Required work: The answer should consist of each line from the data below that includes "NBUF".

Records for the task Start Marker

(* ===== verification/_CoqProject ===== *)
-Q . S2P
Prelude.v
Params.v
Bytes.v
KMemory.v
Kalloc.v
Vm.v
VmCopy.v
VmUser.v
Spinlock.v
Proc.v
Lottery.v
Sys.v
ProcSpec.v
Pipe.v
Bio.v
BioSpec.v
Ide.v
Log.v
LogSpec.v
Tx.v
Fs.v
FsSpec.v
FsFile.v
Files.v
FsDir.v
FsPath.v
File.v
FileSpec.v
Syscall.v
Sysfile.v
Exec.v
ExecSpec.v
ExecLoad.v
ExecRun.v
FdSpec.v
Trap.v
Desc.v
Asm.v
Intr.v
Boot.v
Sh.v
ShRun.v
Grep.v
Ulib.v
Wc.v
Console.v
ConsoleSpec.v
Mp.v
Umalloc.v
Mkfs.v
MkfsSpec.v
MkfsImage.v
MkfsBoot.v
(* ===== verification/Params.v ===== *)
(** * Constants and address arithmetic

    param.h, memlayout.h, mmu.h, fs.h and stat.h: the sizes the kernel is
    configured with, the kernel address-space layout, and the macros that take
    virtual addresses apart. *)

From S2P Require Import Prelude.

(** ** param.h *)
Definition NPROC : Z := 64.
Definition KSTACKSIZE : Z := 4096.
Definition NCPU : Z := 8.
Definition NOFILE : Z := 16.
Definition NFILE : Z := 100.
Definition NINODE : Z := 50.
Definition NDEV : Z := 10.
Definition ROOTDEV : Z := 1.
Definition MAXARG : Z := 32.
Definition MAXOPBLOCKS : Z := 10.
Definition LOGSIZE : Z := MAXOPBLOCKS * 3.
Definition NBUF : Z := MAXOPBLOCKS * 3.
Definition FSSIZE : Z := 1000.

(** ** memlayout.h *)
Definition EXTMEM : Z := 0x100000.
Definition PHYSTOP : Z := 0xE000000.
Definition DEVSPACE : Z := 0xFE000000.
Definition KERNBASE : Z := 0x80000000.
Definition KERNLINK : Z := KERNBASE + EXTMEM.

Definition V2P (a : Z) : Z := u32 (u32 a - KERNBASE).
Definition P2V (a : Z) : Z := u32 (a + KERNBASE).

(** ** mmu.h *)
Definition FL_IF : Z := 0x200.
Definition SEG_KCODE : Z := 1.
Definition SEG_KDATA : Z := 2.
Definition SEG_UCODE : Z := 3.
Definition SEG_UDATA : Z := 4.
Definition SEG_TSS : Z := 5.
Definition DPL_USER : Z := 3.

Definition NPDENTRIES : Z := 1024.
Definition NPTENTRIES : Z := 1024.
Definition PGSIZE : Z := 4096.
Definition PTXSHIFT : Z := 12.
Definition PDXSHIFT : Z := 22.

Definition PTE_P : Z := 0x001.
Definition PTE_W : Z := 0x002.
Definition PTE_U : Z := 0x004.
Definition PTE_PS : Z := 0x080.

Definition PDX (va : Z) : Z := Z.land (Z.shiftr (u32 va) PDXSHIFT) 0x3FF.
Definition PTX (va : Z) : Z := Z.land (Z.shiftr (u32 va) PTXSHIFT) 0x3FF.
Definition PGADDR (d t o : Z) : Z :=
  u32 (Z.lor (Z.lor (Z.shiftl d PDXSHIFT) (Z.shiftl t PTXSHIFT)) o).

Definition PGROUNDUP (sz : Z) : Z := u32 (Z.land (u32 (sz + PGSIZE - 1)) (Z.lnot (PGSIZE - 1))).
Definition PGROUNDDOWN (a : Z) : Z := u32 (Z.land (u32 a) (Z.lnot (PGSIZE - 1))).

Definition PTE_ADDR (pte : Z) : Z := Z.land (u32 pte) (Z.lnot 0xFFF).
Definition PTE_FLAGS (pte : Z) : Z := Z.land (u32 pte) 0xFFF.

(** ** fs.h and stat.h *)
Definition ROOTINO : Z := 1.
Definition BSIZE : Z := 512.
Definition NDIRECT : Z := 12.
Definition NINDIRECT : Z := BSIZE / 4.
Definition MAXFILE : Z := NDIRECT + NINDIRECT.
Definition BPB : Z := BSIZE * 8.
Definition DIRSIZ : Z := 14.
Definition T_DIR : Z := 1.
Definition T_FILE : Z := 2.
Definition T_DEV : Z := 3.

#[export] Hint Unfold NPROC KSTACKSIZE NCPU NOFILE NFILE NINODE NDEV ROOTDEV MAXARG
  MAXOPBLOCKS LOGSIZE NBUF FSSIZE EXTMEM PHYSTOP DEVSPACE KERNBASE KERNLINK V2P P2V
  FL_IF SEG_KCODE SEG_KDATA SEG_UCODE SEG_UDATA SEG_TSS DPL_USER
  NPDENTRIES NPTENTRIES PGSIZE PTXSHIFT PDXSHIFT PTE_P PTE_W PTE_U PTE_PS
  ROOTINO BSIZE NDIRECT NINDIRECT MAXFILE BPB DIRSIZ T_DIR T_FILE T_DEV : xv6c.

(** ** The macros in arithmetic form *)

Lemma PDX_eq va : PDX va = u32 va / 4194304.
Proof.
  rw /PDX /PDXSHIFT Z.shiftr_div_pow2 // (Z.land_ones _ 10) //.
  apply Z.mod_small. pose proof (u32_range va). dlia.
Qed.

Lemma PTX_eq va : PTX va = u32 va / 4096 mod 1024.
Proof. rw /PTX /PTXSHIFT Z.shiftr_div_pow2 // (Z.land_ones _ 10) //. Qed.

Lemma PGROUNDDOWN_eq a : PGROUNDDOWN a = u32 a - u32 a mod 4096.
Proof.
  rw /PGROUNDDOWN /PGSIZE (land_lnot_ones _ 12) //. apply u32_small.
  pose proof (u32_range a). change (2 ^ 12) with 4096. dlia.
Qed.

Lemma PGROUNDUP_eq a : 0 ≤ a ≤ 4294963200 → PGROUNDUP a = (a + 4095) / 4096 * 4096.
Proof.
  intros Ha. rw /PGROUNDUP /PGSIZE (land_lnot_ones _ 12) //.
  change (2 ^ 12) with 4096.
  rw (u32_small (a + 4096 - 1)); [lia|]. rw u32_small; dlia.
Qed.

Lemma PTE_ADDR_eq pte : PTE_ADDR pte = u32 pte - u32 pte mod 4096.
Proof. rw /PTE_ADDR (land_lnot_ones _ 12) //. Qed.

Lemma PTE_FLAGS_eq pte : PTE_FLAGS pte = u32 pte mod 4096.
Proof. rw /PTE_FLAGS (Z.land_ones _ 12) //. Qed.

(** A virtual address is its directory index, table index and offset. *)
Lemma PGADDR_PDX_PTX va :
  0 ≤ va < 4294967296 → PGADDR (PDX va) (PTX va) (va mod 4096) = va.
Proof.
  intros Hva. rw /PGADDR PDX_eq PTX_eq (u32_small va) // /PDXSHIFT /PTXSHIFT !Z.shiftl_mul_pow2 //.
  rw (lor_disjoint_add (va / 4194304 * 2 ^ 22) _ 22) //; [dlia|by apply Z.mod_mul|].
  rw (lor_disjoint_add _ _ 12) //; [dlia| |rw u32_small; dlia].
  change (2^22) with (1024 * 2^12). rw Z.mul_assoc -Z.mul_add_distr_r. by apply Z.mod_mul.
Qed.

Records for the task End Marker
Records for the task Start Marker

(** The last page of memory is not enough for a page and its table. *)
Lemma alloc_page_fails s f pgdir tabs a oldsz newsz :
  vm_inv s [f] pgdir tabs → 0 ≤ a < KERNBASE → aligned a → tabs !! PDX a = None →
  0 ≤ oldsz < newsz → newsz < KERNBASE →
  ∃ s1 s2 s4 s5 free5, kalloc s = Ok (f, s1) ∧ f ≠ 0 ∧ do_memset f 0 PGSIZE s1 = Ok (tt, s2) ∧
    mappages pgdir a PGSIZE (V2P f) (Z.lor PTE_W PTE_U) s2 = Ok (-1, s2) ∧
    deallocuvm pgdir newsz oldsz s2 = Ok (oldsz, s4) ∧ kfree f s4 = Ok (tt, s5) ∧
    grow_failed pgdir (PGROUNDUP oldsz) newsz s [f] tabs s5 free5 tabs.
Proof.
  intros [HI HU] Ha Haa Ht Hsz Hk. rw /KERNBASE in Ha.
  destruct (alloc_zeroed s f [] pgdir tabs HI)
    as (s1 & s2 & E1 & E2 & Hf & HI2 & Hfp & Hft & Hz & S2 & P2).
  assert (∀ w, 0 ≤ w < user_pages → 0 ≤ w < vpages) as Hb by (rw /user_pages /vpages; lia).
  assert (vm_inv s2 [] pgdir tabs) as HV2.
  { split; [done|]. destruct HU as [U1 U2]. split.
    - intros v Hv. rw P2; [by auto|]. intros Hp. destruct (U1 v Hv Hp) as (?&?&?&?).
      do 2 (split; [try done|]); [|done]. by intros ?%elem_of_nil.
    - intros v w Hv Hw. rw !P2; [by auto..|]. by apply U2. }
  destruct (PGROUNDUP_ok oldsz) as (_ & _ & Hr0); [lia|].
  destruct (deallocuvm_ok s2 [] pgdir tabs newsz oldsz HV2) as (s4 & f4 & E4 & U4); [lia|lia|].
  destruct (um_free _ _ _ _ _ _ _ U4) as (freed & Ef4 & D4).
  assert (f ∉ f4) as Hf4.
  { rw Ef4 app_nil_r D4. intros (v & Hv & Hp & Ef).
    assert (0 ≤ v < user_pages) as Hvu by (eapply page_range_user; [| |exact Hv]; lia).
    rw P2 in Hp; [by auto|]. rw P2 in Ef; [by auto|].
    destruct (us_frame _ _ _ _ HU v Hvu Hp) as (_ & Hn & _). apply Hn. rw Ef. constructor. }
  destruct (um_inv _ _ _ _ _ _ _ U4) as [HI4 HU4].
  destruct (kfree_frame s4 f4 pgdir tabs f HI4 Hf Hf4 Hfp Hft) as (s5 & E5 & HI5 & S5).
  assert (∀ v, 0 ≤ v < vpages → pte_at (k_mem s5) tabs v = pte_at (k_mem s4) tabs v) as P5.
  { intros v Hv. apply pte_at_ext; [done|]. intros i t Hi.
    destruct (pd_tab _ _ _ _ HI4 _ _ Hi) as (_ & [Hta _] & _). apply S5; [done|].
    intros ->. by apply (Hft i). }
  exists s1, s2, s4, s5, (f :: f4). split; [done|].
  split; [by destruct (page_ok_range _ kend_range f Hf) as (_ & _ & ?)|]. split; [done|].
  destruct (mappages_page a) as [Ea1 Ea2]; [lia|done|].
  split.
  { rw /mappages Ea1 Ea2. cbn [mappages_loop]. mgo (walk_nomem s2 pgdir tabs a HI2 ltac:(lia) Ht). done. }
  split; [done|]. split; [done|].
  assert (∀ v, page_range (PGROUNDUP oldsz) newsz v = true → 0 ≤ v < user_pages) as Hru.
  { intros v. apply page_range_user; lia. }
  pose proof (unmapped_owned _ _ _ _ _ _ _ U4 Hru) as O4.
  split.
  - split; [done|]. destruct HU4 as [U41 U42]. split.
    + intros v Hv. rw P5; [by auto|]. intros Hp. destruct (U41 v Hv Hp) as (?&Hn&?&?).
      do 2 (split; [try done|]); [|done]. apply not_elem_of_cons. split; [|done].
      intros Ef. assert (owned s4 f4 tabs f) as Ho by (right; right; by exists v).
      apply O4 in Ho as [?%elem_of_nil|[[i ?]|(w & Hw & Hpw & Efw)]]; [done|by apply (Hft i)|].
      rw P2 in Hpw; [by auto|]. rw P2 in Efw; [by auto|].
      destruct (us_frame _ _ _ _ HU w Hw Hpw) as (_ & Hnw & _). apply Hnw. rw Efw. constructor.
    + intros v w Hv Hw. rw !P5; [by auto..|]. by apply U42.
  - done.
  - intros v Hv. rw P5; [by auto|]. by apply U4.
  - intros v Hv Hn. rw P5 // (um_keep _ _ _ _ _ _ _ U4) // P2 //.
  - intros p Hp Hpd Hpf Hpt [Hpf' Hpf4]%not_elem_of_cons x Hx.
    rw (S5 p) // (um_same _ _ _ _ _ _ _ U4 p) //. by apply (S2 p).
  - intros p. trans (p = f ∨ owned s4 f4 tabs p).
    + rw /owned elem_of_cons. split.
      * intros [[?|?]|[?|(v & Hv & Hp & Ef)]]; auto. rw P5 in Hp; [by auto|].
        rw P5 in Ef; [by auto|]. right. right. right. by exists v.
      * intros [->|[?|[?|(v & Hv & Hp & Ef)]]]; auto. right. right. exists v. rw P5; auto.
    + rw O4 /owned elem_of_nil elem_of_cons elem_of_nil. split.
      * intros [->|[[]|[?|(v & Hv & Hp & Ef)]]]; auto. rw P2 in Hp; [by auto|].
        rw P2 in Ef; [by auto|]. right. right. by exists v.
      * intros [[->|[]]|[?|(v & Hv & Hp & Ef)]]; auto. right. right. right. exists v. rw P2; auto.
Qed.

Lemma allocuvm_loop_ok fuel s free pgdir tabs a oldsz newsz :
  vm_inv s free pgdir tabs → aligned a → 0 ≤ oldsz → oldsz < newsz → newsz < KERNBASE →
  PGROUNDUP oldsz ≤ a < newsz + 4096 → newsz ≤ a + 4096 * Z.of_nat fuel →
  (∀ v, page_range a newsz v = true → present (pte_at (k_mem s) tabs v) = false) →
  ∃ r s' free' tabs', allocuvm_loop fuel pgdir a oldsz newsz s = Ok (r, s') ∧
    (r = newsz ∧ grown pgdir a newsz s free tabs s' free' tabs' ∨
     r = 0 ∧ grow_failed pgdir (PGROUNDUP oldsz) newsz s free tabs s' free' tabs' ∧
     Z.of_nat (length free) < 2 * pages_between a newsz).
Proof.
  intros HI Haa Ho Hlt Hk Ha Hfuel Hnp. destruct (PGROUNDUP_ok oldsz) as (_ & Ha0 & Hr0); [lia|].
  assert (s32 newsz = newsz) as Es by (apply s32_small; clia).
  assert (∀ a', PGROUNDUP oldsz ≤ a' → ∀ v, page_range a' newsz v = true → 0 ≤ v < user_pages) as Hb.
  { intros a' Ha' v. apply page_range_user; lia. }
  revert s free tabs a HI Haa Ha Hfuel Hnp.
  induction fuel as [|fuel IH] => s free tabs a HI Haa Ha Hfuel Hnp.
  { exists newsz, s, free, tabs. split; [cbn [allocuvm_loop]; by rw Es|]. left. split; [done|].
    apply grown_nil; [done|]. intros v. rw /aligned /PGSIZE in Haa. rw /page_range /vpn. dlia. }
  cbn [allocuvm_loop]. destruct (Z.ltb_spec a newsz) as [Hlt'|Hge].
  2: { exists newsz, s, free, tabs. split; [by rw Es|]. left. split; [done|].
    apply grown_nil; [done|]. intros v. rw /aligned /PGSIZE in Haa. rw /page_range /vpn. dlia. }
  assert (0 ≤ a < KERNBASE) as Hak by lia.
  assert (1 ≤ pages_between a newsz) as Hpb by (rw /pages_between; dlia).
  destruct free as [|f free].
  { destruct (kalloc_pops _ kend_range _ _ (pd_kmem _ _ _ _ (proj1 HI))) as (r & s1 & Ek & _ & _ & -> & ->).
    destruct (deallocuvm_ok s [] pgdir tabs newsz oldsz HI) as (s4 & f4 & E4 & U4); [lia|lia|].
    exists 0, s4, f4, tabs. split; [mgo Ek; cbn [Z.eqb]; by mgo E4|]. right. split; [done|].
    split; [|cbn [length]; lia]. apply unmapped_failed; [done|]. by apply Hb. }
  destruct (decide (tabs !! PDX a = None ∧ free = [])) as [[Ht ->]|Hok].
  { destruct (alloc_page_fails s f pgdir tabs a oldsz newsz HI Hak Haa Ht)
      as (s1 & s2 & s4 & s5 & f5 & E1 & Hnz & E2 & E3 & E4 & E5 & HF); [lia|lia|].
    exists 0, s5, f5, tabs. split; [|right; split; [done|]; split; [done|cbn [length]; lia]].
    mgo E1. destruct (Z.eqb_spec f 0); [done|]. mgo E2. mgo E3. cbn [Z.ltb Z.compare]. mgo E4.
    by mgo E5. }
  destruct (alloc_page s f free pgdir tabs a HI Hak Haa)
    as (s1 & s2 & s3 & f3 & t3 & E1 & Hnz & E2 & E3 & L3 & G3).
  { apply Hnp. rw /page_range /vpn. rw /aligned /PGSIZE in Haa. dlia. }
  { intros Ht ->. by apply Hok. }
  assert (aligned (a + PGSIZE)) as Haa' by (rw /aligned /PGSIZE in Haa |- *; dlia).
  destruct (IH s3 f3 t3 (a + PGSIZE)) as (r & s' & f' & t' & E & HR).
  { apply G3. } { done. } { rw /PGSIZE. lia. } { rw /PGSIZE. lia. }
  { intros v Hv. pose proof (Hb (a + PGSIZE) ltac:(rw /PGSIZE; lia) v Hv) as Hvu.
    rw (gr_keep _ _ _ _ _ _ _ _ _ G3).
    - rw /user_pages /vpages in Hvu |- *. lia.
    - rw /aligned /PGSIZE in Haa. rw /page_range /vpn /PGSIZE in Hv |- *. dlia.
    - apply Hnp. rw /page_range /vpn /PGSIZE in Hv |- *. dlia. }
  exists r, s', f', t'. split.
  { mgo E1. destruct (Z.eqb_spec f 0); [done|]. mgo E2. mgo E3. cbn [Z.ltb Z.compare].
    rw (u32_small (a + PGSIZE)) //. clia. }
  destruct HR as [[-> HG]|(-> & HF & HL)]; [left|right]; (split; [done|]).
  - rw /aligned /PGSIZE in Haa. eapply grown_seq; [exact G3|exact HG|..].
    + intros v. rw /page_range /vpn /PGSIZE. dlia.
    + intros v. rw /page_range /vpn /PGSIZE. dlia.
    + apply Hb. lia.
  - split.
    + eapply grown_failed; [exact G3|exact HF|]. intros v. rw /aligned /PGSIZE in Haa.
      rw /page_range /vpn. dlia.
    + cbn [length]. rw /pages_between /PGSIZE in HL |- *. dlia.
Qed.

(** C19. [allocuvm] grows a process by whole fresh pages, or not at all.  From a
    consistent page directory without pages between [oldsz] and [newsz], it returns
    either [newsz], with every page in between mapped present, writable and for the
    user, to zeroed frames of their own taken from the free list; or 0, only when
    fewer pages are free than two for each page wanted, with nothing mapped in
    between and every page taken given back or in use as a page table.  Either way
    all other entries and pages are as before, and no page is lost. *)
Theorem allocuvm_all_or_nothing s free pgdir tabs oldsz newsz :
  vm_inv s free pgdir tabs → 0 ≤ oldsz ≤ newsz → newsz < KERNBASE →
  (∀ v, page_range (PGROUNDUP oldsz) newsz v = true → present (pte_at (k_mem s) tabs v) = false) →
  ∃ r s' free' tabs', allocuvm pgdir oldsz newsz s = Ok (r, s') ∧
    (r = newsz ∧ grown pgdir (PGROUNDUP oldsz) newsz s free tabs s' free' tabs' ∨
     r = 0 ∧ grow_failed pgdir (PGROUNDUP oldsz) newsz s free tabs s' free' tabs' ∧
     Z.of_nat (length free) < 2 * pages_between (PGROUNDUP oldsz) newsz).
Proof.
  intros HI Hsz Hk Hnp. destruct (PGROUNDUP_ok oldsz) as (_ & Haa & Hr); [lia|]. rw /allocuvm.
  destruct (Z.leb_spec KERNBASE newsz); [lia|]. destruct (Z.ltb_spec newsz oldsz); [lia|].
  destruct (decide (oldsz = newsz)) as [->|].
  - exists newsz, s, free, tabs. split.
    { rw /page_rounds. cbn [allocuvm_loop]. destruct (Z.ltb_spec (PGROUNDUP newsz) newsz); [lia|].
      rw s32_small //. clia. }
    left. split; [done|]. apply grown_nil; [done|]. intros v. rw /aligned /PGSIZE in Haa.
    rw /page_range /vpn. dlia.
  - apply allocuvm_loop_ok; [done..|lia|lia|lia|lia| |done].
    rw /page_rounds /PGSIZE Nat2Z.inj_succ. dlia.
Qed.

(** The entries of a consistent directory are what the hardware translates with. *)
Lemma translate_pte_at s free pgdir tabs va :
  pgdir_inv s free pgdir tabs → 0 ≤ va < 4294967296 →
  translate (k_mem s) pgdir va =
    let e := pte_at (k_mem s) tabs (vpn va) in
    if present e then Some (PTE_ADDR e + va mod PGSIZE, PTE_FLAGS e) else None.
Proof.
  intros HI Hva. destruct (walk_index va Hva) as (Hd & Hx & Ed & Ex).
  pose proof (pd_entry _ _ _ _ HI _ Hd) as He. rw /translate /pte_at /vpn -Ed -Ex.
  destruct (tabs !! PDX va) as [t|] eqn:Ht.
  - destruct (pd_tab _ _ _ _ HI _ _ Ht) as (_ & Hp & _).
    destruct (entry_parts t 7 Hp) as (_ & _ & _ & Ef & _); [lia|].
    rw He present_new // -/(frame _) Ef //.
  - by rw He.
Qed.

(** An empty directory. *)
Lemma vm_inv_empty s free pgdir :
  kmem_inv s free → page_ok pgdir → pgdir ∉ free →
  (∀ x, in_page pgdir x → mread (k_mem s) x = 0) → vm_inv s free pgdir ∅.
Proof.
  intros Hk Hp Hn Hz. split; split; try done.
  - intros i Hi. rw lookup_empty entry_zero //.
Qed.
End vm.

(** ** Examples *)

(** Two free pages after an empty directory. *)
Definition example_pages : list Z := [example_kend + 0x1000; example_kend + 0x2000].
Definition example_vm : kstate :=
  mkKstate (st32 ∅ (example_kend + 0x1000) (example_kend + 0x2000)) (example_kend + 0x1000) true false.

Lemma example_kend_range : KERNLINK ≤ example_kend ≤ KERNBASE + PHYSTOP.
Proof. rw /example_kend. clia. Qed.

Records for the task End Marker

Task response:
Definition NBUF : Z := MAXOPBLOCKS * 3.
  MAXOPBLOCKS LOGSIZE NBUF FSSIZE EXTMEM PHYSTOP DEVSPACE KERNBASE KERNLINK V2P P2V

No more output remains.